You are walking down a street, minding your own business, when you are accosted and forced to carry a huge and heavy basket on your back. You're ordered to walk three blocks, turn left, go two blocks, turn right, then proceed straight on. Staggering under the weight, you stumble on, bewildered and angry. The weight of the basket is crushing. Your back is breaking. The whole thing is meaningless and haphazard. You resent how the heavy burden conusmes you, becoming the focal point of your entire existence. When you are halfway around the third block, reeling under the burden, you finally bellow, "What gives?"
The truth is then revealed.
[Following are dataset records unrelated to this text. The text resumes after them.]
(* ===== verification/Iovec.v ===== *)
(** * Scattered buffers ([src/src/net/iovec.c])

    [iov_mem] are the bytes a vector still designates, [iov_done] those before [base]
    that a call has already passed. *)
From S2P Require Import Prelude.

Record iovec_t := mk_iovec { iov_done : list Z; iov_mem : list Z }.

Definition iov_size (v : iovec_t) : Z := Z.of_nat (length (iov_mem v)).

Definition iovec_size (iov : list iovec_t) : Z := fold_left (λ n v, u32 (n + iov_size v)) iov 0.

(** [iovec_write(iov, iovlen, buf, count)], [buf] being the [count] bytes. *)
Fixpoint iovec_write (iov : list iovec_t) (buf : list Z) : list iovec_t * Z :=
  match iov with
  | [] => ([], 0)
  | v :: iov' =>
      match buf with
      | [] => (iov, 0)
      | _ =>
          if iov_size v =? 0 then let '(r, n) := iovec_write iov' buf in (v :: r, n)
          else
            let len := Nat.min (length buf) (length (iov_mem v)) in
            let v' := mk_iovec (iov_done v ++ take len buf) (drop len (iov_mem v)) in
            let '(r, n) := iovec_write iov' (drop len buf) in (v' :: r, Z.of_nat len + n)
      end
  end.

(** [iovec_read]: up to [count] bytes, in order. *)
Fixpoint iovec_read (iov : list iovec_t) (count : nat) : list iovec_t * list Z :=
  match iov with
  | [] => ([], [])
  | v :: iov' =>
      match count with
      | O => (iov, [])
      | _ =>
          if iov_size v =? 0 then let '(r, bs) := iovec_read iov' count in (v :: r, bs)
          else
            let len := Nat.min count (length (iov_mem v)) in
            let v' := mk_iovec (iov_done v ++ take len (iov_mem v)) (drop len (iov_mem v)) in
            let '(r, bs) := iovec_read iov' (count - len) in (v' :: r, take len (iov_mem v) ++ bs)
      end
  end.

(** ** Properties *)

(** What a caller finds in its buffers. *)
Definition passed (iov : list iovec_t) : list Z := concat (iov_done <$> iov).
Definition room (iov : list iovec_t) : nat := length (concat (iov_mem <$> iov)).

(** The buffers are passed from the first on. *)
Fixpoint in_order (iov : list iovec_t) : Prop :=
  match iov with
  | [] => True
  | v :: iov' => if decide (iov_mem v = []) then in_order iov' else passed iov' = []
  end.

Lemma passed_cons v iov : passed (v :: iov) = iov_done v ++ passed iov.
Proof. done. Qed.
Lemma room_cons v iov : room (v :: iov) = (length (iov_mem v) + room iov)%nat.
Proof. unfold room. cbn. apply length_app. Qed.

Lemma passed_nil_in_order iov : passed iov = [] → in_order iov.
Proof.
  induction iov as [|v iov IH]; [done|]. rewrite passed_cons. intros [H1 H2]%app_eq_nil.
  cbn. destruct (decide _); auto.
Qed.

(** A write goes on behind the bytes already passed, and transfers as many bytes as there
    are and as there is room for. *)
Lemma iovec_write_ok iov : ∀ buf, in_order iov →
  let '(iov', n) := iovec_write iov buf in
  n = Z.of_nat (Nat.min (length buf) (room iov)) ∧
  passed iov' = passed iov ++ take (room iov) buf ∧
  room iov' = (room iov - length buf)%nat ∧ in_order iov'.
Proof.
  induction iov as [|v iov IH]; intros buf Hio; cbn [iovec_write].
  { rewrite Nat.min_r by (cbn; lia). cbn. by rewrite take_0. }
  destruct buf as [|b buf0] eqn:Eb.
  { cbn [length Nat.min]. rewrite take_nil, app_nil_r, Nat.sub_0_r. done. }
  rewrite <-Eb. clear Eb b buf0. cbn [in_order] in Hio. unfold iov_size.
  destruct (Z.eqb_spec (Z.of_nat (length (iov_mem v))) 0) as [Hz|Hz].
  - assert (iov_mem v = []) as Hm by (destruct (iov_mem v); [done|cbn in Hz; lia]).
    rewrite decide_True in Hio by done. specialize (IH buf Hio). destruct (iovec_write iov buf) as [r n].
    destruct IH as (-> & Hp & Hr & Ho). rewrite !passed_cons, !room_cons, Hm, Hp, Hr. cbn [length Nat.add].
    rewrite <-app_assoc. split; [done|]. split; [done|]. split; [done|]. cbn. by rewrite decide_True.
  - assert (iov_mem v ≠ []) as Hm by (intros E; rewrite E in Hz; done).
    rewrite decide_False in Hio by done.
    set (len := Nat.min (length buf) (length (iov_mem v))).
    specialize (IH (drop len buf) (passed_nil_in_order _ Hio)).
    destruct (iovec_write iov (drop len buf)) as [r n]. destruct IH as (-> & Hp & Hr & Ho).
    rewrite !passed_cons, !room_cons, Hp, Hr, Hio. cbn [iov_done iov_mem]. rewrite !length_drop.
    split; [unfold len; lia|]. split; [|split; [unfold len; lia|]].
    + rewrite app_nil_l, app_nil_r, <-!app_assoc. f_equal.
      rewrite <-(take_drop len (take (length (iov_mem v) + room iov) buf)).
      rewrite take_take, skipn_firstn_comm. f_equal; [f_equal; unfold len; lia|].
      unfold len. destruct (decide (length buf <= length (iov_mem v))%nat).
      * rewrite Nat.min_l by lia. by rewrite drop_ge, !take_nil by lia.
      * rewrite Nat.min_r by lia. f_equal. lia.
    + cbn [in_order iov_mem]. destruct (decide _) as [Hd|Hd]; [done|].
      rewrite Hp, Hio. cbn. unfold len in *.
      assert (length buf < length (iov_mem v))%nat.
      { destruct (decide (length (iov_mem v) <= length buf)%nat); [|lia]. exfalso. apply Hd.
        apply length_zero_iff_nil. rewrite length_drop. lia. }
      by rewrite Nat.min_l, drop_ge, take_nil by lia.
Qed.

Lemma iovec_read_ok iov : ∀ count,
  let '(iov', bs) := iovec_read iov count in
  bs = take count (concat (iov_mem <$> iov)) ∧ room iov' = (room iov - count)%nat.
Proof.
  induction iov as [|v iov IH]; intros count; cbn [iovec_read].
  { cbn. by rewrite take_nil. }
  destruct count as [|c] eqn:Ec.
  { cbn. by rewrite take_0, Nat.sub_0_r. }
  rewrite <-Ec. unfold iov_size.
  destruct (Z.eqb_spec (Z.of_nat (length (iov_mem v))) 0) as [Hz|Hz].
  - assert (iov_mem v = []) as Hm by (destruct (iov_mem v); [done|cbn in Hz; lia]).
    specialize (IH count). destruct (iovec_read iov count) as [r bs]. destruct IH as [-> Hr].
    rewrite !room_cons, Hr. cbn. by rewrite Hm.
  - set (len := Nat.min count (length (iov_mem v))).
    specialize (IH (count - len)%nat). destruct (iovec_read iov (count - len)) as [r bs].
    destruct IH as [-> Hr]. rewrite !room_cons, Hr. cbn [fmap list_fmap concat iov_mem].
    rewrite length_drop. split; [|unfold len; lia].
    rewrite take_app. unfold len. f_equal; [|f_equal; lia].
    destruct (decide (count <= length (iov_mem v))%nat).
    + by rewrite Nat.min_l by lia.
    + rewrite Nat.min_r by lia. by rewrite !take_ge by lia.
Qed.

(** The size is the room when a [u32] holds it. *)
Lemma iovec_size_room iov : Z.of_nat (room iov) < 2 ^ 32 → iovec_size iov = Z.of_nat (room iov).
Proof.
  unfold iovec_size. assert (∀ n, 0 ≤ n → n + Z.of_nat (room iov) < 2 ^ 32 →
    fold_left (λ n v, u32 (n + iov_size v)) iov n = n + Z.of_nat (room iov)) as H; [|intros; by rewrite H].
  induction iov as [|v iov IH]; intros n Hn Hr; cbn [fold_left]; [cbn; lia|]. rewrite room_cons in *. unfold iov_size.
  rewrite u32_small by lia. rewrite IH by lia. lia.
Qed.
The burden you are carrying is your child, injured and unconscious. "What?" On top of that, you are not trudging through a meaningless rat maze but the most direct route to a hospital emergency room.
Immediately you straighten up. You inhale new vigor. Your knees quit buckling. Adrenaline and fresh energy quicken your pace, and you move forward with a new attitude.
Why the change? The suffering you're going through involves a relationship. Not just any relationship, but one with your child. It is the love you have for your child that quickens your steps and buoys up your heart. Your relationship gives your burden meaning.
Suffering has no meaning in itself. Left to its own, it is a frustrating and bewildering burden. But given the context of a relationship, suffering suddenly has meaning.